• What is needed
Would you please copy the part of the material below that opens with the line containing "MAX_DAYS : Z;" and closes with the line containing "let end_idx := start_idx + days in"? Copy it exactly, and only it.

• Provided data
(** ** The collision step, whatever the body *)

Lemma collides_at_lt body k : collides_at body k -> (S k < length body)%nat.
Proof.
  intros (c & j & c' & _ & Hlt & Hj & _). apply lookup_lt_Some in Hj. lia.
Qed.

Lemma no_collision_NoDup (body : list Cube.t) :
  (forall k, ~ collides_at body k) <-> NoDup (map Cube.pos body).
Proof.
  rewrite NoDup_alt. split.
  - intros Hno i j p Hi Hj.
    rewrite list_lookup_fmap in Hi, Hj.
    destruct (body !! i) as [ci|] eqn:Eci; [|done].
    destruct (body !! j) as [cj|] eqn:Ecj; [|done].
    simpl in Hi, Hj. injection Hi as Hi. injection Hj as Hj.
    destruct (Nat.lt_trichotomy i j) as [Hlt|[Heq|Hgt]]; [|done|].
    + exfalso. apply (Hno i). exists ci, j, cj. repeat split; [done..|congruence].
    + exfalso. apply (Hno j). exists cj, i, ci. repeat split; [done..|congruence].
  - intros Hnd k (c & j & c' & Hk & Hlt & Hj & Hp).
    assert (k = j); [|lia].
    apply (Hnd k j (Cube.pos c)); rewrite list_lookup_fmap.
    + by rewrite Hk.
    + rewrite Hj. simpl. by rewrite Hp.
Qed.

Lemma collision_loop_outcome s : forall n a seen,
  (forall k, (k < a)%nat -> ~ collides_at (Snake.body s) k) ->
  (a + n = length (Snake.body s))%nat ->
  let out := Game.collision_loop s seen (seq a n) in
  (Game.snake out = s /\ Game.alerts out = [] /\
   forall k, ~ collides_at (Snake.body s) k) \/
  (Game.snake out = Snake.reset s Game.start /\
   Game.alerts out = [length (Snake.body s)] /\
   exists k, collides_at (Snake.body s) k).
Proof.
  induction n as [|n IH]; intros a seen Hbefore Hlen; cbv zeta.
  - left. repeat split. intros k Hk.
    destruct (Nat.lt_ge_cases k a) as [Hlt|Hge]; [by apply (Hbefore k)|].
    apply collides_at_lt in Hk. lia.
  - cbn [seq Game.collision_loop].
    destruct (Game.hits_later (Snake.body s) a) eqn:Ha.
    + right. repeat split. exists a. by apply hits_later_spec.
    + apply IH; [|lia]. intros k Hk.
      destruct (decide (k = a)) as [->|Hne]; [|apply Hbefore; lia].
      rewrite <- hits_later_spec. congruence.
Qed.
(** * HTTP authentication (RFC 2617) in neon: a shallow embedding of
    [src/ne_auth.c] and the properties its specification states.

    C strings are Rocq [string]s (the bytes before the terminating NUL), a
    [char *] that may be [NULL] is an [option string], [unsigned int] is a [Z]
    with its wrap-around written out, and the session and request structures
    are records that the functions pass along explicitly.  A run that reads
    uninitialised memory or hands [NULL] to a libc string function has no
    defined result: such runs are [None] in the [option] that every stateful
    function returns. *)

From Stdlib Require Import ZArith Lia Bool List String Ascii.
Import ListNotations.

Local Open Scope list_scope.
Local Open Scope string_scope.
Local Open Scope Z_scope.

(** ** The MD5 primitive *)

Module MD5.

(** Modelled from the spec: the MD5 primitive of [ne_md5.c], which is not
    among the sources ("Streaming MD5 with init/update/finish and a hex-encode
    helper. Contract only; any conformant implementation suffices").  The
    digest below is RFC 1321 on 32-bit words kept in [Z]. *)
Definition w32 (x : Z) : Z := x mod 4294967296.

Definition rotl (x : Z) (s : Z) : Z :=
  w32 (Z.lor (Z.shiftl x s) (Z.shiftr x (32 - s))).

Definition not32 (x : Z) : Z := Z.lxor x 4294967295.

Definition K : list Z :=
  [ 0xd76aa478; 0xe8c7b756; 0x242070db; 0xc1bdceee;
    0xf57c0faf; 0x4787c62a; 0xa8304613; 0xfd469501;
    0x698098d8; 0x8b44f7af; 0xffff5bb1; 0x895cd7be;
    0x6b901122; 0xfd987193; 0xa679438e; 0x49b40821;
    0xf61e2562; 0xc040b340; 0x265e5a51; 0xe9b6c7aa;
    0xd62f105d; 0x02441453; 0xd8a1e681; 0xe7d3fbc8;
    0x21e1cde6; 0xc33707d6; 0xf4d50d87; 0x455a14ed;
    0xa9e3e905; 0xfcefa3f8; 0x676f02d9; 0x8d2a4c8a;
    0xfffa3942; 0x8771f681; 0x6d9d6122; 0xfde5380c;
    0xa4beea44; 0x4bdecfa9; 0xf6bb4b60; 0xbebfbc70;
    0x289b7ec6; 0xeaa127fa; 0xd4ef3085; 0x04881d05;
    0xd9d4d039; 0xe6db99e5; 0x1fa27cf8; 0xc4ac5665;
    0xf4292244; 0x432aff97; 0xab9423a7; 0xfc93a039;
    0x655b59c3; 0x8f0ccc92; 0xffeff47d; 0x85845dd1;
    0x6fa87e4f; 0xfe2ce6e0; 0xa3014314; 0x4e0811a1;
    0xf7537e82; 0xbd3af235; 0x2ad7d2bb; 0xeb86d391 ].
(** ** Building and patching the option *)

Section merged_prop_facts.

Import zrUtil.

Lemma merged_prop_absent overwrite s : merged_prop overwrite None s = s.
Proof. destruct s as [[]|]; reflexivity. Qed.

Lemma merged_prop_kept v s :
  is_plain_object v = false → merged_prop false (Some v) s = Some v.
Proof. intros Hv. destruct s as [sv|]; [|done]. destruct sv, v; done. Qed.

Lemma merged_prop_replaced t v :
  is_plain_object v = false → merged_prop true t (Some v) = Some v.
Proof. intros Hv. destruct t as [tv|]; destruct v; try done; destruct tv; done. Qed.

End merged_prop_facts.

Section component_facts.

Context `{!layout.Reconcile}.
Import zrUtil.

Lemma mergeDefaultAndTheme_fst this option ecModel fields :
  fst (mergeDefaultAndTheme this option ecModel fields)
  = let merged :=
      merge (merge option (theme_get (getTheme ecModel) (mainType this)) false)
        (of_optional (fst (getDefaultOption this fields))) false in
    if layoutMode_declared (layoutMode this)
    then layout.mergeLayoutParam merged (layout.getLayoutParams option) (layoutMode this)
    else merged.
Proof.
  unfold mergeDefaultAndTheme. destruct (getDefaultOption this fields) as [d fields'].
  simpl. by destruct (layoutMode_declared (layoutMode this)).
Qed.

(** C1. [mergeDefaultAndTheme] merges the theme's fragment for the
    instance's main type and then the default option into the user option
    without overwriting: key by key the user's property stands, else the
    theme's, else the default's, nested plain objects being merged the same
    way; the result of this merge is what layout reconciliation, if the
    component declares a layout mode, is then applied to.  For the option
    [{a: 1}], the theme [{a: 2, b: 2}] and the default option
    [{a: 3, b: 3, c: 3}] of a component without layout mode the result is
    [{a: 1, b: 2, c: 3}]. *)
Theorem mergeDefaultAndTheme_precedence this option ecModel fields :
  let theme := enumerable (theme_get (getTheme ecModel) (mainType this)) in
  let defaultOption :=
    enumerable (of_optional (fst (getDefaultOption this fields))) in
  NoDup (keys theme) → NoDup (keys defaultOption) →
  (∃ merged,
      fst (mergeDefaultAndTheme this option ecModel fields)
      = (if layoutMode_declared (layoutMode this)
         then layout.mergeLayoutParam merged (layout.getLayoutParams option)
                (layoutMode this)
         else merged)
      ∧ (∀ key, get_prop key merged
                = merged_prop false
                    (merged_prop false (get_prop key option) (get_prop key theme))
                    (get_prop key defaultOption))
      ∧ (∀ key v, get_prop key option = Some v → is_plain_object v = false →
                  get_prop key merged = Some v)
      ∧ (∀ key v, get_prop key option = None → get_prop key theme = Some v →
                  is_plain_object v = false → get_prop key merged = Some v)
      ∧ (∀ key, get_prop key option = None → get_prop key theme = None →
                get_prop key merged = get_prop key defaultOption))
  ∧ (layoutMode_declared (layoutMode this) = false →
     option = [("a", VNum 1)] →
     theme = [("a", VNum 2); ("b", VNum 2)] →
     defaultOption = [("a", VNum 3); ("b", VNum 3); ("c", VNum 3)] →
     fst (mergeDefaultAndTheme this option ecModel fields)
     = [("a", VNum 1); ("b", VNum 2); ("c", VNum 3)]).
Proof.
  intros theme defaultOption Htheme Hdefault.
  assert (Hlaw : ∀ key,
    get_prop key
      (merge (merge option (theme_get (getTheme ecModel) (mainType this)) false)
         (of_optional (fst (getDefaultOption this fields))) false)
    = merged_prop false
        (merged_prop false (get_prop key option) (get_prop key theme))
        (get_prop key defaultOption)).
  { intros key. by rewrite !get_prop_merge. }
  split.
  - eexists. split; [apply mergeDefaultAndTheme_fst|]. cbv zeta.
    split; [exact Hlaw|]. repeat split.
    + intros key v Ho Hv. by rewrite Hlaw, Ho, !merged_prop_kept.
    + intros key v Ho Ht Hv. by rewrite Hlaw, Ho, Ht, merged_prop_absent, merged_prop_kept.
    + intros key Ho Ht. by rewrite Hlaw, Ho, Ht, !merged_prop_absent.
  - intros Hmode Ho Ht Hd. rewrite mergeDefaultAndTheme_fst, Hmode. cbv zeta.
    rewrite !merge_enumerable. fold theme defaultOption.
    rewrite Ho, Ht, Hd. reflexivity.
Qed.
(** * Quotes_Max_Drawdown: the drawdown scan and the greedy disjoint selection

    A shallow embedding of [find_top_drawdown_intervals] of
    [Quotes_Max_Drawdown.py] and the properties of its two phases: the
    scan over all (start, length) windows and the greedy selection of the
    most severe date-disjoint intervals.

    Prices and drawdown rates are IEEE binary64 numbers, as the [float64]
    column of the data frame has them; the arithmetic is the kernel's
    primitive binary64 arithmetic, specified by [FloatAxioms].  Integers
    are Python's unbounded integers ([Z]); date sets are finite sets. *)

From Stdlib Require Import ZArith Bool Lia.
From Stdlib Require Import Floats.
From stdpp Require Import base gmap sets list sorting strings.

Local Open Scope Z_scope.

(** ** Python values *)

(** The one exception the function can raise: a positional access out of
    bounds. *)
Inductive exn : Set := IndexError.

Inductive result (A : Type) : Type :=
| Ok (a : A)
| Raise (e : exn).
Arguments Ok {A} a.
Arguments Raise {A} e.

#[global] Instance result_ret : MRet result := fun A a => Ok a.
#[global] Instance result_bind : MBind result := fun A B f m =>
  match m with
  | Ok a => f a
  | Raise e => Raise e
  end.

Fixpoint mapM_result {A B : Type} (f : A -> result B) (l : list A) : result (list B) :=
  match l with
  | [] => Ok []
  | x :: l' => y ← f x; ys ← mapM_result f l'; Ok (y :: ys)
  end.

(** [seq[i]] and [series.iloc[i]]: a negative position counts from the end,
    a position outside [-n, n) raises [IndexError]. *)
Definition py_getitem {A : Type} (l : list A) (i : Z) : result A :=
  let n := Z.of_nat (length l) in
  if (i <? - n) || (n <=? i) then Raise IndexError
  else match l !! Z.to_nat (if i <? 0 then i + n else i) with
       | Some x => Ok x
       | None => Raise IndexError
       end.

(** A bound of a slice: negative bounds count from the end, and every
    bound is clipped to [0, n]. *)
Definition slice_bound (n i : Z) : Z :=
  if i <? 0 then Z.max (i + n) 0 else Z.min i n.

(** [seq[lo:hi]]; never raises. *)
Definition py_slice {A : Type} (l : list A) (lo hi : Z) : list A :=
  let n := Z.of_nat (length l) in
  let a := slice_bound n lo in
  let b := slice_bound n hi in
  take (Z.to_nat (b - a)) (drop (Z.to_nat a) l).

(** [range(lo, hi)] *)
Definition range (lo hi : Z) : list Z := seqZ lo (hi - lo).

(** [set(seq)], and the truth value of [a.intersection(b)]: a set is true
    when it is not empty. *)
Definition py_set (l : list Z) : gset Z := list_to_set l.

Definition intersects (a b : gset Z) : bool := bool_decide (a ∩ b ≠ ∅).

(** ** The data frame and the configuration *)

(** A row of the price history: its index entry (a timestamp, an integer
    count of time units) and its closing price. *)
Record row : Set := Row { date : Z; close : float }.

Definition DataFrame : Set := list row.

Definition index (data : DataFrame) : list Z := map date data.
Definition Close (data : DataFrame) : list float := map close data.
Definition len (data : DataFrame) : Z := Z.of_nat (length data).

(** The module's global parameters.  [MIN_DRAWDOWN_RATE] is held as the
    binary64 number it is compared as. *)
Record config : Set := Config {
  MIN_DRAWDOWN_RATE : float;
  MIN_DAYS : Z;
  MAX_DAYS : Z;
  TOP_N : Z
}.

Definition default_config : config :=
  {| MIN_DRAWDOWN_RATE := 10%float; MIN_DAYS := 5; MAX_DAYS := 60; TOP_N := 10 |}.

(** The dictionary appended for a qualifying window. *)
Record interval : Type := Interval {
  start_date : Z;
  end_date : Z;
  days : Z;
  drawdown_rate : float;
  start_price : float;
  end_price : float;
  dates : gset Z
}.

(** [(end_price / start_price - 1) * 100] *)
Definition rate (start_price end_price : float) : float :=
  ((end_price / start_price - 1) * 100)%float.

(** ** The scan *)

(** The inner loop, over the window lengths [ds] still to visit, for one
    [start_idx]; [drawdown_intervals] is the list built so far and
    [used_dates] the set the overlap test reads. *)
Fixpoint scan_days (cfg : config) (data : DataFrame) (used_dates : gset Z)
    (start_idx : Z) (ds : list Z) (drawdown_intervals : list interval)
    : result (list interval) :=
  match ds with
  | [] => Ok drawdown_intervals
  | days :: ds' =>
    let end_idx := start_idx + days in
    if len data <=? end_idx then Ok drawdown_intervals (* break *)
    else
      let current_dates := py_set (py_slice (index data) start_idx (end_idx + 1)) in
      if intersects current_dates used_dates
      then scan_days cfg data used_dates start_idx ds' drawdown_intervals (* continue *)
      else
        start_price ← py_getitem (Close data) start_idx;
        end_price ← py_getitem (Close data) end_idx;
        let drawdown_rate := rate start_price end_price in
        if (drawdown_rate <=? - MIN_DRAWDOWN_RATE cfg)%float then
          start_date ← py_getitem (index data) start_idx;
          end_date ← py_getitem (index data) end_idx;
          scan_days cfg data used_dates start_idx ds'
            (drawdown_intervals ++
             [ {| start_date := start_date; end_date := end_date; days := days;
                  drawdown_rate := drawdown_rate;
                  start_price := start_price; end_price := end_price;
                  dates := current_dates |} ])
        else scan_days cfg data used_dates start_idx ds' drawdown_intervals
  end.

(** The outer loop, over the start positions [ss] still to visit. *)
Fixpoint scan_starts (cfg : config) (data : DataFrame) (used_dates : gset Z)
    (ss : list Z) (drawdown_intervals : list interval) : result (list interval) :=
  match ss with
  | [] => Ok drawdown_intervals
  | start_idx :: ss' =>
    drawdown_intervals' ←
      scan_days cfg data used_dates start_idx
        (range (MIN_DAYS cfg) (MAX_DAYS cfg + 1)) drawdown_intervals;
    scan_starts cfg data used_dates ss' drawdown_intervals'
  end.

Definition scan (cfg : config) (data : DataFrame) (used_dates : gset Z)
    : result (list interval) :=
  scan_starts cfg data used_dates (range 0 (len data)) [].

(** ** The sort *)

(** [list.sort(key=...)] compares keys with [<] only and is stable.  On
    keys that [<] orders totally up to equality every stable sort returns
    the same list; it is computed here by insertion, an element going
    before the first one that is not smaller than it. *)
Fixpoint insert_by {A : Type} (key : A -> float) (x : A) (l : list A) : list A :=
  match l with
  | [] => [x]
  | y :: l' =>
    if (key y <? key x)%float then y :: insert_by key x l' else x :: y :: l'
  end.

Definition sort_by {A : Type} (key : A -> float) (l : list A) : list A :=
  foldr (insert_by key) [] l.

(** ** The selection *)

(** The loop over the already selected intervals. *)
Definition is_overlap (current_dates : gset Z) (selected_intervals : list interval) : bool :=
  existsb (fun selected => intersects current_dates (dates selected)) selected_intervals.

(** The loop over the sorted candidates; the state is the list selected so
    far and the set of used dates. *)
Fixpoint select (cfg : config) (drawdown_intervals : list interval)
    (selected_intervals : list interval) (used_dates : gset Z)
    : list interval * gset Z :=
  match drawdown_intervals with
  | [] => (selected_intervals, used_dates)
  | interval :: rest =>
    if TOP_N cfg <=? Z.of_nat (length selected_intervals)
    then (selected_intervals, used_dates) (* break *)
    else
      let current_dates := dates interval in
      if is_overlap current_dates selected_intervals
      then select cfg rest selected_intervals used_dates
      else select cfg rest (selected_intervals ++ [interval]) (used_dates ∪ current_dates)
  end.

Definition find_top_drawdown_intervals (cfg : config) (data : DataFrame)
    : result (list interval) :=
  let used_dates : gset Z := ∅ in
  drawdown_intervals ← scan cfg data used_dates;
  let drawdown_intervals := sort_by drawdown_rate drawdown_intervals in
  Ok (select cfg drawdown_intervals [] used_dates).1.

(** ** Windows and their candidates *)

(** The windows [(start_idx, days)] the inner loop reaches from
    [start_idx] before its [break], in the order it reaches them. *)
Fixpoint visited (n start_idx : Z) (ds : list Z) : list (Z * Z) :=
  match ds with
  | [] => []
  | d :: ds' =>
    if n <=? start_idx + d then [] else (start_idx, d) :: visited n start_idx ds'
  end.

(** All the windows the two loops reach, in order. *)
Definition windows (cfg : config) (data : DataFrame) : list (Z * Z) :=
  range 0 (len data) ≫= fun start_idx =>
    visited (len data) start_idx (range (MIN_DAYS cfg) (MAX_DAYS cfg + 1)).

(** The drawdown rate of a window. *)
Definition window_rate (data : DataFrame) (w : Z * Z) : result float :=
  start_price ← py_getitem (Close data) w.1;
  end_price ← py_getitem (Close data) (w.1 + w.2);
  Ok (rate start_price end_price).

(** The dictionary the scan builds for a window. *)
Definition candidate (data : DataFrame) (w : Z * Z) : result interval :=
  let end_idx := w.1 + w.2 in
  start_price ← py_getitem (Close data) w.1;
  end_price ← py_getitem (Close data) end_idx;
  start_date ← py_getitem (index data) w.1;
  end_date ← py_getitem (index data) end_idx;
  Ok {| start_date := start_date; end_date := end_date; days := w.2;
        drawdown_rate := rate start_price end_price;
        start_price := start_price; end_price := end_price;
        dates := py_set (py_slice (index data) w.1 (end_idx + 1)) |}.

(** The threshold test of the scan. *)
Definition qualifies (cfg : config) (data : DataFrame) (w : Z * Z) : bool :=
  match window_rate data w with
  | Ok r => (r <=? - MIN_DRAWDOWN_RATE cfg)%float
  | Raise _ => false
  end.

(** The windows for which the scan appends a candidate, in its order. *)
Definition emitted (cfg : config) (data : DataFrame) : list (Z * Z) :=
  List.filter (qualifies cfg data) (windows cfg data).

(** The rate of a window as a sort key. *)
Definition rate_of (data : DataFrame) (w : Z * Z) : float :=
  match window_rate data w with
  | Ok r => r
  | Raise _ => nan
  end.

(** The order of the scan: by start position, then by window length. *)
Definition scan_before (w1 w2 : Z * Z) : Prop :=
  w1.1 < w2.1 \/ (w1.1 = w2.1 /\ w1.2 < w2.2).

(** A float that is a number: it compares equal to itself. *)
Definition is_number (x : float) : Prop := (x <=? x)%float = true.

(** The order of a stably sorted list: the keys ascend, and of two
    elements whose keys do not decide, the one that was first stays first;
    [R] is the order the elements had. *)
Definition stable_order {A : Type} (key : A -> float) (R : relation A) : relation A :=
  fun a b =>
    (key a <=? key b)%float = true /\ ((key a <? key b)%float = true \/ R a b).
(** * The native-call ABI layer of the x64 emitter (x64ABI.cpp)

    A shallow embedding of [Source/Core/Common/Src/x64ABI.cpp]: the frame
    alignment calculator, the stack adjustment emitters, the register
    save/restore unit and the call-site builders, together with a small
    model of the x86 stack machine on which the emitted sequences run. *)

From Stdlib Require Import ZArith List Bool Lia.
Import ListNotations.
Local Open Scope Z_scope.

(** ** Build targets

    The source selects its code with the preprocessor symbols [_M_X64],
    [_M_IX86] and [_WIN32]; a build defines exactly one of the first two.
    The four builds are the values of [ABI]. *)

Inductive ABI : Type := Win32 | Unix32 | Win64 | Unix64.

Definition M_X64 (abi : ABI) : bool :=
  match abi with Win64 | Unix64 => true | Win32 | Unix32 => false end.

Definition M_IX86 (abi : ABI) : bool := negb (M_X64 abi).

Definition WIN32 (abi : ABI) : bool :=
  match abi with Win32 | Win64 => true | Unix32 | Unix64 => false end.

(** ** C integer types: conversion to an unsigned type reduces modulo 2^w *)

Definition u8 (x : Z) : Z := x mod 2 ^ 8.
Definition u16 (x : Z) : Z := x mod 2 ^ 16.
Definition u32 (x : Z) : Z := x mod 2 ^ 32.
Definition u64 (x : Z) : Z := x mod 2 ^ 64.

• Result of this task
  MAX_DAYS : Z;
  TOP_N : Z
}.

Definition default_config : config :=
  {| MIN_DRAWDOWN_RATE := 10%float; MIN_DAYS := 5; MAX_DAYS := 60; TOP_N := 10 |}.

(** The dictionary appended for a qualifying window. *)
Record interval : Type := Interval {
  start_date : Z;
  end_date : Z;
  days : Z;
  drawdown_rate : float;
  start_price : float;
  end_price : float;
  dates : gset Z
}.

(** [(end_price / start_price - 1) * 100] *)
Definition rate (start_price end_price : float) : float :=
  ((end_price / start_price - 1) * 100)%float.

(** ** The scan *)

(** The inner loop, over the window lengths [ds] still to visit, for one
    [start_idx]; [drawdown_intervals] is the list built so far and
    [used_dates] the set the overlap test reads. *)
Fixpoint scan_days (cfg : config) (data : DataFrame) (used_dates : gset Z)
    (start_idx : Z) (ds : list Z) (drawdown_intervals : list interval)
    : result (list interval) :=
  match ds with
  | [] => Ok drawdown_intervals
  | days :: ds' =>
    let end_idx := start_idx + days in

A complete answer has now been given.